## Work item
Write out, word for word, only the data from its first line to the line containing "(fun f => Some".

## Listed records
+ + + +
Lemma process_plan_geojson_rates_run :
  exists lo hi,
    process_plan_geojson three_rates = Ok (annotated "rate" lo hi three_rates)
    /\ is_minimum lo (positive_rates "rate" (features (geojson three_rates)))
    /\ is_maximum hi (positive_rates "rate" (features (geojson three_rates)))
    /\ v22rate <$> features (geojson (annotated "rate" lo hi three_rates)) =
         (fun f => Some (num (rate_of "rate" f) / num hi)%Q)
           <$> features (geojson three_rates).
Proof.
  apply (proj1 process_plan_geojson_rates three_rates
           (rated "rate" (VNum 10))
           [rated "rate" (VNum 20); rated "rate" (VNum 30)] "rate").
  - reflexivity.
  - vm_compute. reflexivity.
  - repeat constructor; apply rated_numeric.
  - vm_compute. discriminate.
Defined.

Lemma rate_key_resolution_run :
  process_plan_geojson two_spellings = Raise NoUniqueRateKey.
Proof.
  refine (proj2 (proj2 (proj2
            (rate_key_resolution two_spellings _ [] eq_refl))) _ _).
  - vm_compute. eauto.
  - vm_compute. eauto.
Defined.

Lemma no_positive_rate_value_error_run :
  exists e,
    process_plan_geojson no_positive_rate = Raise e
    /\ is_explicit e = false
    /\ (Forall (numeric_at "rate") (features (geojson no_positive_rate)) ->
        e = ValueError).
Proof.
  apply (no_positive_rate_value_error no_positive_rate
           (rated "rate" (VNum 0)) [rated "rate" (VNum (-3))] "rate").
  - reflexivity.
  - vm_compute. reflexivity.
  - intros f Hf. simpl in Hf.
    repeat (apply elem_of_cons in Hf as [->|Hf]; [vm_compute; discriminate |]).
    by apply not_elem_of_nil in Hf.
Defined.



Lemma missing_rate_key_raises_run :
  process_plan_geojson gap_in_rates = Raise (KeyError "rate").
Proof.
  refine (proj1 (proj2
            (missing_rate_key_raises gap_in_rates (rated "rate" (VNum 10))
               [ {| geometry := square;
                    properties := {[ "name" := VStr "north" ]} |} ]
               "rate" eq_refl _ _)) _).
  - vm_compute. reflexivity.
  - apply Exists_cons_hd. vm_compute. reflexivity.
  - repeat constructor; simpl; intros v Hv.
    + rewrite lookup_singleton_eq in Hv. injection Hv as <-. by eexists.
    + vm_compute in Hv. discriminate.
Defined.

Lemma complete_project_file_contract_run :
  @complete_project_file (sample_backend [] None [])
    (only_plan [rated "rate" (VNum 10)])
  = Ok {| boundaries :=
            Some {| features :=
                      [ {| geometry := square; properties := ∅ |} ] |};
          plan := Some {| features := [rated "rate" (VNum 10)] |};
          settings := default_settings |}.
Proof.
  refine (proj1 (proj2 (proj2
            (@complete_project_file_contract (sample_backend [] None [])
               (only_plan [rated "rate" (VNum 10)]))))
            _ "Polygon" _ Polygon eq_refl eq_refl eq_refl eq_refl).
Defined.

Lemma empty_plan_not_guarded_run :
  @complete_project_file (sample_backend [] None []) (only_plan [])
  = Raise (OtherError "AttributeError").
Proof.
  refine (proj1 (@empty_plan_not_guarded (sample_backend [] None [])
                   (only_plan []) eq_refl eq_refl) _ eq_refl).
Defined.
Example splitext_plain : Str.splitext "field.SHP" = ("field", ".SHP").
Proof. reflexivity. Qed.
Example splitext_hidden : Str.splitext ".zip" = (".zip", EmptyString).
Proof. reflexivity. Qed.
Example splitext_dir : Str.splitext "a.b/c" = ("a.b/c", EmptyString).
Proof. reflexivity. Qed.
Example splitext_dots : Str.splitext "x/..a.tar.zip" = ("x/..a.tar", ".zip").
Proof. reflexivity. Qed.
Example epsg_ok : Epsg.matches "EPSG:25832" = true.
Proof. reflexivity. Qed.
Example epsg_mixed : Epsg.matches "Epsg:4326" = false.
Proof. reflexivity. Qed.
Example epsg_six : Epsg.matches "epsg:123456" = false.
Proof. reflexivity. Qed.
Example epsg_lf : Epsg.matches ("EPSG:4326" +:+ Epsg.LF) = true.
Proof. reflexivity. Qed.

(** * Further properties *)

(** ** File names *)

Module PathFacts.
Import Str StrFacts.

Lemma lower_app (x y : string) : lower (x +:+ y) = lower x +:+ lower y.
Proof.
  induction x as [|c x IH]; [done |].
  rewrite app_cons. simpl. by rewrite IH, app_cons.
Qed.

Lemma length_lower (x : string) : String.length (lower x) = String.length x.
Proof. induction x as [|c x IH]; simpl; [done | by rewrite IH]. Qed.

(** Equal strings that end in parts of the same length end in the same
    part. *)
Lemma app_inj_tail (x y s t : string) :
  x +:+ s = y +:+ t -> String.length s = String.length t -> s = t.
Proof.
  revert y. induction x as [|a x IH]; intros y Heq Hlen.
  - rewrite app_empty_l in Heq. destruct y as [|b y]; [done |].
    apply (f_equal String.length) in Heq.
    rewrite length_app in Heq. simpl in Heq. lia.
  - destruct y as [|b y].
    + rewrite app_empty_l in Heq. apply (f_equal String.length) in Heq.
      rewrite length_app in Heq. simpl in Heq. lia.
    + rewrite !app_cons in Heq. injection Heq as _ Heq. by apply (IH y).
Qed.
+ + + +
## Solution
Lemma process_plan_geojson_rates_run :
  exists lo hi,
    process_plan_geojson three_rates = Ok (annotated "rate" lo hi three_rates)
    /\ is_minimum lo (positive_rates "rate" (features (geojson three_rates)))
    /\ is_maximum hi (positive_rates "rate" (features (geojson three_rates)))
    /\ v22rate <$> features (geojson (annotated "rate" lo hi three_rates)) =
         (fun f => Some (num (rate_of "rate" f) / num hi)%Q)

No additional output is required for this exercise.